- [Task requirements]: Set down, please, exactly the lines below that run from the line with "(** The children loop by itself. *)" to the line with "(Err e') => e = e'", both lines included.

◇ ◇ ◇ ◇

(* ===== verification/Rule.v ===== *)
(** [lib/rule.go]: rules, their construction from the policy and their evaluation. *)

From S2P Require Import Prelude GoStrings GoCrypto GoTime NetAddr GoURL Mime Hex DecayMap.
From S2P Require Import Types Cookie Register State Key Data ResponsePolicy Pages Effects.
From S2P Require Import Action.
From stdpp Require Import options.

#[local] Set Warnings "-register-all".

Local Open Scope handler_scope.

(** * Rules *)

Inductive RuleState := mkRuleState {
  rs_Name : string;
  rs_Hash : string;
  rs_Condition : option Program;
  rs_Action : RuleAction;
  rs_Handler : Handler;
  rs_Children : list RuleState }.

(** [policy.Rule]; [Y] is the type of YAML nodes. *)
Inductive PolicyRule (Y : Type) := mkPolicyRule {
  pr_Name : string;
  pr_Conditions : list string;
  pr_Action : string;
  pr_Settings : option Y;
  pr_Children : list (PolicyRule Y) }.
Arguments mkPolicyRule {_} _ _ _ _ _.

Section new_rule.
  Context {Y : Type}.
  (** [action.Register]: constructors by action name, from rule name, hash and settings. *)
  Context (Register_ : gmap RuleAction (string → string → option Y → result Handler)).
  Context (RegisterCondition : list string → result Program).
  Context (replace : string → string).
  Context (fingerprint : string).

(** The hash of a rule: the first ten bytes over parent name, name and server key. *)
Definition rule_hash (parent : option string) (name : string) : string :=
  let sum := sha256
    (match parent with Some p => p +:+ nul | None => "" end +:+ name +:+ nul +:+ fingerprint) in
  EncodeToString (substring_to 10 sum).

Definition rule_name (parent : option string) (name : string) : string :=
  match parent with Some p => p +:+ "/" +:+ name | None => name end.

(** [NewRuleState]; [parent] is the name of the parent rule. *)
Fixpoint NewRuleState (parent : option string) (r : PolicyRule Y) : result RuleState :=
  match r with
  | mkPolicyRule name0 conds action settings children =>
      let name := rule_name parent name0 in
      let hash := rule_hash parent name in
      let action' := ToUpper action in
      match Register_ !! action' with
      | None => Err (ENew ("unknown action " +:+ action))
      | Some newHandler =>
          (handler <-? newHandler name hash settings;
           condition <-? match replace <$> conds with
                         | [] => Ok None
                         | conds => match RegisterCondition conds with
                                    | Ok p => Ok (Some p)
                                    | Err e => Err (EWrap "error compiling condition: " e)
                                    end
                         end;
           kids <-? (fix go (cs : list (PolicyRule Y)) : result (list RuleState) :=
              match cs with
              | [] => Ok []
              | c :: cs =>
                  match NewRuleState (Some name) c with
                  | Err e => Err (EWrap ("child " +:+ pr_Name _ c +:+ ": ") e)
                  | Ok k => ks <-? go cs; Ok (k :: ks)
                  end
              end) children;
           Ok (mkRuleState name hash condition action' handler kids))%go
      end
  end.

End new_rule.

(** * Evaluation *)

Section evaluate.
  Context `{Jose} (st : State).

(** The condition of a rule: no condition is true. [Some b] is a boolean, [None]
    Go's nil value. *)
Definition rule_condition (rule : RuleState) (d : RequestData) (r : Request) : option CelVal * option goerr :=
  match rs_Condition rule with
  | Some prog => prog (ResolveName d r)
  | None => (Some (CelBool true), None)
  end.

Definition rule_path (d : RequestData) (hash : string) : string :=
  RequestId_String (rd_Id d) +:+ "/" +:+ hash +:+ ": ".
Definition evaluating_error (d : RequestData) (hash : string) (e : goerr) : goerr :=
  EWrap ("error: evaluating administrative rule " +:+ rule_path d hash) e.
Definition executing_error (d : RequestData) (hash : string) (e : goerr) : goerr :=
  EWrap ("error: executing administrative rule " +:+ rule_path d hash) e.

(** The headers the rule's [done] adds before the caller's. *)
Definition rule_done (rule : RuleState) (done : Done) : Done :=
  r_Set "X-Away-Rule" (rs_Name rule);;
  r_Set "X-Away-Hash" (rs_Hash rule);;
  r_Set "X-Away-Action" (rs_Action rule);;
  done.

(** [RuleState.Evaluate]: the handler, then the children in order until one stops. *)
Fixpoint Evaluate (rule : RuleState) (done : Done) : M Next :=
  match rule with
  | mkRuleState name hash _ action handler children =>
      d <- get_data;; r <- get_req;;
      match rule_condition rule d r with
      | (_, Some e) => ret (false, Some (evaluating_error d hash e))
      | (None, None) => ret (true, None)
      | (Some (CelOther t), None) =>
          ret (false, Some (evaluating_error d hash (ENew ("return type not Bool, got " +:+ t))))
      | (Some (CelBool false), None) => RuleMiss name;; ret (true, None)
      | (Some (CelBool true), None) =>
          RuleHit name;;
          ActionHit action;;
          res <- Handle st handler (rule_done rule done);;
          match res with
          | (_, Some e) => ret (false, Some (executing_error d hash e))
          | (false, None) => ret (false, None)
          | (true, None) =>
              (fix go (cs : list RuleState) : M Next :=
                 match cs with
                 | [] => ret (true, None)
                 | c :: cs =>
                     res <- Evaluate c done;;
                     match res with
                     | (_, Some e) => ret (false, Some (executing_error d hash e))
                     | (false, None) => ret (false, None)
                     | (true, None) => go cs
                     end
                 end) children
          end
      end
  end.

(** The children loop by itself. *)
Definition evaluate_children (d : RequestData) (hash : string) (done : Done) : list RuleState → M Next :=
  fix go (cs : list RuleState) : M Next :=
    match cs with
    | [] => ret (true, None)
    | c :: cs =>
        res <- Evaluate c done;;
        match res with
        | (_, Some e) => ret (false, Some (executing_error d hash e))
        | (false, None) => ret (false, None)
        | (true, None) => go cs
        end
    end.

End evaluate.
(** C23: Registers stay well-formed however challenges are created, created again and
    fail to be created: names are unique, identifiers were handed out and are their
    keys, and every registration, whatever its runtime and parameters, has the path
    of its name and a duration, hands the client's request to no backend and keeps it
    as it is, both when it is issued and when its handler answers. (To fetch the tags
    for a page the proxy asks the backend itself, without the client's request.) *)
Theorem built_invariant `{Jose} (st : State) {Y : Type} `{OutsideLaws Y} RC urlPath r n
    (Hb : built (Y:=Y) st RC urlPath r n) :
  register_wf r n ∧ map_Forall (λ _, well_behaved urlPath) r.
Proof. destruct (built_spec st RC urlPath r n Hb) as (? & _ & ?). done. Qed.

(** ** The state the runtimes hold

    The closures of a runtime hold a state only for when they run: whether and under
    which name and identifier a challenge is registered does not depend on it. *)
Definition same_outcome (x y : option (result Registration)) : Prop :=
  match x, y with
  | None, None => True
  | Some (Err e), Some (Err e') => e = e'
  | Some (Ok reg), Some (Ok reg') => reg_id reg = reg_id reg' ∧ reg_Name reg = reg_Name reg'
  | _, _ => False
  end.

◇ ◇ ◇ ◇

- [Answer to the exercise]:
(** The children loop by itself. *)
Definition evaluate_children (d : RequestData) (hash : string) (done : Done) : list RuleState → M Next :=
  fix go (cs : list RuleState) : M Next :=
    match cs with
    | [] => ret (true, None)
    | c :: cs =>
        res <- Evaluate c done;;
        match res with
        | (_, Some e) => ret (false, Some (executing_error d hash e))
        | (false, None) => ret (false, None)
        | (true, None) => go cs
        end
    end.

End evaluate.
(** C23: Registers stay well-formed however challenges are created, created again and
    fail to be created: names are unique, identifiers were handed out and are their
    keys, and every registration, whatever its runtime and parameters, has the path
    of its name and a duration, hands the client's request to no backend and keeps it
    as it is, both when it is issued and when its handler answers. (To fetch the tags
    for a page the proxy asks the backend itself, without the client's request.) *)
Theorem built_invariant `{Jose} (st : State) {Y : Type} `{OutsideLaws Y} RC urlPath r n
    (Hb : built (Y:=Y) st RC urlPath r n) :
  register_wf r n ∧ map_Forall (λ _, well_behaved urlPath) r.
Proof. destruct (built_spec st RC urlPath r n Hb) as (? & _ & ?). done. Qed.

(** ** The state the runtimes hold

    The closures of a runtime hold a state only for when they run: whether and under
    which name and identifier a challenge is registered does not depend on it. *)
Definition same_outcome (x y : option (result Registration)) : Prop :=
  match x, y with
  | None, None => True
  | Some (Err e), Some (Err e') => e = e'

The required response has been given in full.